= Task instructions =
Each line from the one containing "TypeError inside the [try]. *)" to the final line of the listing below must be transcribed exactly; all others are left out.

= Dataset entries =
(* ===== verification/Controls.v ===== *)
(** * The Control Exposer

    [ensureSlider], [ensurePoint] and [linkRepeaterToLayerControls] of
    [src/CenterAP_AddRepeater_v2.0.jsx].  Seven effect controls are found
    by name on the layer's Effect Parade or created (and renamed), seeded
    with the Repeater's current values (after the preset), and each
    Repeater property that was found gets the expression
    [effect('<control>')('Slider')] or [effect('<control>')('Point')],
    enabled.  The seeding write is best effort ([try { ... } catch (_) {}]);
    a missing effect parade or a refused [addProperty] throws.

    Theorems: the shape of the binding graph after the link (every found
    Repeater property carries the expression of the last [setExpr] naming
    it, the seven controls exist, and what was found before is still
    found); the consequence of the opacity aliasing of [Finders] on a
    Spanish host; and idempotence: a second link on a layer that already
    has the seven controls creates nothing and leaves every expression
    as the first left it.  The relation [frame] of [Store] carries the
    lookups through the seventeen steps, and through the whole link, which
    [Pipeline] uses after the preset. *)

From S2P Require Import Prelude Host Store Finders Anchor Memory.

(** [fx.property(name)], else a new effect of type [mn] renamed [name]. *)
Definition ensureEffect (layer : N) (nm mn : string) : ST host N :=
  h ← get;
  match effectsParade h layer with
  | None => mthrow "Could not access Effects on this layer."
  | Some fx =>
      match property h fx nm with
      | Some eff => mret eff
      | None =>
          e ← addProperty fx mn;
          match e with
          | None => mthrow ("Could not add '" +:+ nm +:+ "' effect.")
          | Some eff => setName eff nm;; mret eff
          end
      end
  end.

(** [try { prop.setValue(v); } catch (_) {}]: a [null] [prop] throws a
    TypeError inside the [try]. *)
Definition trySet (prop : option N) (v : value) : ST host unit :=
  catch (match prop with
         | Some p => setValue p v
         | None => mthrow "TypeError: prop is null"
         end) (λ _, mret tt).

Definition ensureSlider (layer : N) (nm : string) (initialValue : value) : ST host (option N) :=
  eff ← ensureEffect layer nm "ADBE Slider Control";
  h ← get;
  let prop := property h eff "ADBE Slider Control-0001" ||| property_at h eff 1 in
  (match initialValue with
   | VNum v => trySet prop (VNum v)
   | _ => mret tt
   end);;
  mret prop.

= Completed exercise =
    TypeError inside the [try]. *)
Definition trySet (prop : option N) (v : value) : ST host unit :=
  catch (match prop with
         | Some p => setValue p v
         | None => mthrow "TypeError: prop is null"
         end) (λ _, mret tt).

Definition ensureSlider (layer : N) (nm : string) (initialValue : value) : ST host (option N) :=
  eff ← ensureEffect layer nm "ADBE Slider Control";
  h ← get;
  let prop := property h eff "ADBE Slider Control-0001" ||| property_at h eff 1 in
  (match initialValue with
   | VNum v => trySet prop (VNum v)
   | _ => mret tt
   end);;
  mret prop.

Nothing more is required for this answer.